(Stored records)
(** * openai_agents_server: crawl, cache, search and section extraction

    A shallow embedding of [openai_agents_server.py].  A Python [str] is a
    Rocq string with one character for each code point, the code points
    being those below U+0100: on these [str.lower] maps a character to a
    character, and the white space of [str.strip] and [str.split] is the
    twelve characters of [Py.isspace].  Python [int]s are [Z], the two
    module-level caches are finite maps, and the coroutines are functions in
    a state-and-exception monad over the caches and the log of HTTP requests.
    The HTTP client, [urljoin] and the HTML parser are collaborators of the
    program and are taken as parameters; the selectors and the text
    extraction of the program run on the parsed tree.  The tasks handed to
    [asyncio.gather] may run interleaved; the embedding follows the schedule
    in which each runs to its end before the next one starts.  An exception
    is the message [str(e)], since every handler of the source catches
    [Exception] and only formats the message. *)

From Stdlib Require Import ZArith Ascii Lia.
From Stdlib Require String DecimalString.
From stdpp Require Import base option list gmap strings.

Set Warnings "-register-all".
Local Open Scope Z_scope.

(** ** Python string primitives *)

Module Py.

(** [len(s)] *)
Definition len (s : string) : Z := Z.of_nat (String.length s).

(** [c.isspace()]: the white space that [strip] and [split] remove, which
    is the control characters 9 to 13 and 28 to 31, the space, U+0085 and
    U+00A0. *)
Definition isspace (c : ascii) : bool :=
  let n := nat_of_ascii c in
  ((9 <=? n) && (n <=? 13) || (28 <=? n) && (n <=? 32)
   || (n =? 133) || (n =? 160))%nat.

(** [c.lower()]: the letters A to Z, and the capital letters U+00C0 to
    U+00DE but for the multiplication sign U+00D7, move up by 32. *)
Definition lower_char (c : ascii) : ascii :=
  let n := nat_of_ascii c in
  if ((65 <=? n) && (n <=? 90)
      || (192 <=? n) && (n <=? 222) && negb (n =? 215))%nat
  then ascii_of_nat (n + 32) else c.

(** [s.lower()] *)
Fixpoint lower (s : string) : string :=
  match s with
  | EmptyString => EmptyString
  | String c s' => String (lower_char c) (lower s')
  end.

(** [s.startswith(p)] *)
Fixpoint startswith (s p : string) : bool :=
  match p, s with
  | EmptyString, _ => true
  | String _ _, EmptyString => false
  | String a p', String b s' => if decide (a = b) then startswith s' p' else false
  end.

Fixpoint drop (n : nat) (s : string) : string :=
  match n, s with
  | O, _ => s
  | S _, EmptyString => EmptyString
  | S n', String _ s' => drop n' s'
  end.

Fixpoint take (n : nat) (s : string) : string :=
  match n, s with
  | O, _ => EmptyString
  | S _, EmptyString => EmptyString
  | S n', String c s' => String c (take n' s')
  end.

(** [s.endswith(p)] *)
Definition endswith (s p : string) : bool :=
  (String.length p <=? String.length s)%nat
  && bool_decide (drop (String.length s - String.length p) s = p).

(** [s.find(sub)]: the lowest index at which [sub] occurs, [-1] if none. *)
Fixpoint find_from (s sub : string) (i : Z) : Z :=
  if startswith s sub then i
  else match s with
       | EmptyString => -1
       | String _ s' => find_from s' sub (i + 1)
       end.

Definition find (s sub : string) : Z := find_from s sub 0.

(** [sub in s] *)
Fixpoint contains (sub s : string) : bool :=
  startswith s sub
  || match s with
     | EmptyString => false
     | String _ s' => contains sub s'
     end.

(** A slice bound as Python resolves it: negative bounds count from the
    end, and every bound is clamped to [0, len]. *)
Definition bound (n i : Z) : Z :=
  if i <? 0 then Z.max 0 (i + n) else Z.min i n.

(** [s[start:stop]] *)
Definition slice (s : string) (start stop : Z) : string :=
  let a := bound (len s) start in
  let b := bound (len s) stop in
  take (Z.to_nat (b - a)) (drop (Z.to_nat a) s).

(** [s.strip()] *)
Fixpoint lstrip (s : string) : string :=
  match s with
  | EmptyString => EmptyString
  | String c s' => if isspace c then lstrip s' else s
  end.

Fixpoint rstrip (s : string) : string :=
  match s with
  | EmptyString => EmptyString
  | String c s' =>
      match rstrip s' with
      | EmptyString => if isspace c then EmptyString else String c EmptyString
      | r => String c r
      end
  end.

Definition strip (s : string) : string := rstrip (lstrip s).

(** [s.split()]: the maximal runs of non-space characters. *)
Fixpoint split_go (cur : option string) (s : string) : list string :=
  match s with
  | EmptyString => option_list (String.rev <$> cur)
  | String c s' =>
      if isspace c
      then option_list (String.rev <$> cur) ++ split_go None s'
      else split_go (Some (String c (default EmptyString cur))) s'
  end.

Definition split (s : string) : list string := split_go None s.

(** [s.split(sep)] for a one-character separator. *)
Fixpoint split_on_go (sep : ascii) (cur : string) (s : string) : list string :=
  match s with
  | EmptyString => [String.rev cur]
  | String c s' =>
      if decide (c = sep)
      then String.rev cur :: split_on_go sep EmptyString s'
      else split_on_go sep (String c cur) s'
  end.

Definition split_on (sep : ascii) (s : string) : list string :=
  split_on_go sep EmptyString s.

(** [s.replace(old, new)] for a non-empty [old]; the fuel is the length
    of [s], which bounds the number of steps. *)
Fixpoint replace_go (fuel : nat) (s old new : string) : string :=
  match fuel with
  | O => s
  | S fuel' =>
      if startswith s old
      then new +:+ replace_go fuel' (drop (String.length old) s) old new
      else match s with
           | EmptyString => EmptyString
           | String c s' => String c (replace_go fuel' s' old new)
           end
  end.

Definition replace (s old new : string) : string :=
  replace_go (String.length s) s old new.

(** [sep.join(l)] *)
Fixpoint join (sep : string) (l : list string) : string :=
  match l with
  | [] => EmptyString
  | [x] => x
  | x :: l' => x +:+ sep +:+ join sep l'
  end.

(** [int(c)] for a one-character string: [None] stands for [ValueError]. *)
Definition int_of_char (c : ascii) : option Z :=
  let n := nat_of_ascii c in
  if ((48 <=? n) && (n <=? 57))%nat then Some (Z.of_nat (n - 48)) else None.

(** Truth value of a string: empty strings are false. *)
Definition truthy (s : string) : bool :=
  match s with EmptyString => false | _ => true end.

End Py.

(** ** Constants, JSON values and tool replies *)

Definition DOCS_URL : string := "https://openai.github.io/openai-agents-python/".
Definition GITHUB_URL : string := "https://github.com/openai/openai-agents-python".
Definition RAW_GITHUB_URL : string :=
  "https://raw.githubusercontent.com/openai/openai-agents-python/main/".

(** The values handed to [json.dumps]; a dict keeps its insertion order. *)
Inductive json : Type :=
| JNull
| JInt (z : Z)
| JString (s : string)
| JList (l : list json)
| JDict (d : list (string * json)).

(** What a tool returns: a plain message, or [json.dumps(j, indent=2)]. *)
Inductive reply : Type :=
| Text (s : string)
| Dumps (j : json).

Definition is_json (r : reply) : bool :=
  match r with Dumps _ => true | Text _ => false end.

(** [d.get(k)] on a dict value. *)
Fixpoint dict_get (k : string) (d : list (string * json)) : option json :=
  match d with
  | [] => None
  | (k', v) :: d' => if decide (k = k') then Some v else dict_get k d'
  end.

Definition json_get (k : string) (j : json) : option json :=
  match j with JDict d => dict_get k d | _ => None end.

Definition JStrings (l : list string) : json := JList (map JString l).

(** [x if x else None] for a list of messages. *)
Definition errors_or_none (errs : list string) : json :=
  match errs with [] => JNull | _ => JStrings errs end.

(** ** The per-document match of [search_docs] and [search_github] *)

(** Lines 189-191: the excerpt [content[start:end]] around [index]. *)
Definition snippet_at (content term : string) (index : Z) : string :=
  let start := Z.max 0 (index - 100) in
  let stop := Z.min (Py.len content) (index + Py.len term + 100) in
  Py.slice content start stop.

(** Lines 188-191: the excerpt around the first occurrence of [term] in
    the lowercased document. *)
Definition snippet (content term : string) : string :=
  let index := Py.find (Py.lower content) term in
  snippet_at content term index.

Definition snippet_field (content term : string) : string :=
  "..." +:+ snippet content term +:+ "...".

(** [for term in query_terms: if term in low: ...; break] *)
Fixpoint first_term (low : string) (query_terms : list string) : option string :=
  match query_terms with
  | [] => None
  | term :: rest => if Py.contains term low then Some term else first_term low rest
  end.

(** [any(term in low for term in query_terms)] *)
Definition any_term (low : string) (query_terms : list string) : bool :=
  existsb (fun term => Py.contains term low) query_terms.

(** The results one documentation page adds to [results]. *)
Definition search_page (query_terms : list string) (url title content : string)
  : list json :=
  if any_term (Py.lower content) query_terms then
    match first_term (Py.lower content) query_terms with
    | Some term =>
        [JDict [("url", JString url); ("title", JString title);
                ("snippet", JString (snippet_field content term))]]
    | None => []
    end
  else [].

(** The results one repository file adds to [results]. *)
Definition search_file (query_terms : list string) (path content : string)
  : list json :=
  if any_term (Py.lower content) query_terms then
    match first_term (Py.lower content) query_terms with
    | Some term =>
        [JDict [("path", JString path);
                ("url", JString (GITHUB_URL +:+ "/blob/main/" +:+ path));
                ("snippet", JString (snippet_field content term));
                ("matched_term", JString term)]]
    | None => []
    end
  else [].

(** ** The parsed document

    What [BeautifulSoup(markup, 'html.parser')] hands to the program: text
    nodes, comments, and tags with a name, attributes, the source line of
    the opening tag and the child nodes in document order.  A [Comment]
    stands for a comment and for the other special strings of a page (a
    doctype, a declaration, a processing instruction): a [str] without a
    name that [get_text] leaves out. *)

Inductive node : Type :=
| NavigableString (s : string)
| Comment (s : string)
| Tag (name : string) (attrs : list (string * string)) (sourceline : nat)
      (contents : list node).

Definition soup : Type := list node.

Definition node_name (n : node) : option string :=
  match n with
  | NavigableString _ | Comment _ => None
  | Tag name _ _ _ => Some name
  end.

Definition node_contents (n : node) : list node :=
  match n with NavigableString _ | Comment _ => [] | Tag _ _ _ cs => cs end.

Definition node_sourceline (n : node) : nat :=
  match n with NavigableString _ | Comment _ => O | Tag _ _ l _ => l end.

(** [tag.get(key)] *)
Fixpoint attr_get (key : string) (attrs : list (string * string)) : option string :=
  match attrs with
  | [] => None
  | (k, v) :: rest => if decide (k = key) then Some v else attr_get key rest
  end.

Definition node_attr (key : string) (n : node) : option string :=
  match n with
  | NavigableString _ | Comment _ => None
  | Tag _ attrs _ _ => attr_get key attrs
  end.

(** The strings below a node that count as text, in document order. *)
Fixpoint strings (n : node) : list string :=
  match n with
  | NavigableString s => [s]
  | Comment _ => []
  | Tag _ _ _ cs => concat (map strings cs)
  end.

(** [node.get_text()] *)
Definition get_text (n : node) : string := Py.join "" (strings n).

(** The stripped strings that are not empty. *)
Definition stripped_strings (n : node) : list string :=
  filter (fun s => s <> EmptyString) (map Py.strip (strings n)).

(** [node.get_text(strip=True)] and [node.get_text(separator, strip=True)] *)
Definition get_text_strip (n : node) : string := Py.join "" (stripped_strings n).
Definition get_text_sep (sep : string) (n : node) : string :=
  Py.join sep (stripped_strings n).

(** An element together with where it stands: the siblings after it and
    its ancestors, nearest first. *)
Record element : Type := Element {
  el : node;
  next_siblings : list node;
  parents : list node
}.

__Assignment__.
Copy the lines above exactly. Start with the line containing "match r with", end with the line containing "match errs with", and include both.

__Response area__.
  match r with Dumps _ => true | Text _ => false end.

(** [d.get(k)] on a dict value. *)
Fixpoint dict_get (k : string) (d : list (string * json)) : option json :=
  match d with
  | [] => None
  | (k', v) :: d' => if decide (k = k') then Some v else dict_get k d'
  end.

Definition json_get (k : string) (j : json) : option json :=
  match j with JDict d => dict_get k d | _ => None end.

Definition JStrings (l : list string) : json := JList (map JString l).

(** [x if x else None] for a list of messages. *)
Definition errors_or_none (errs : list string) : json :=
  match errs with [] => JNull | _ => JStrings errs end.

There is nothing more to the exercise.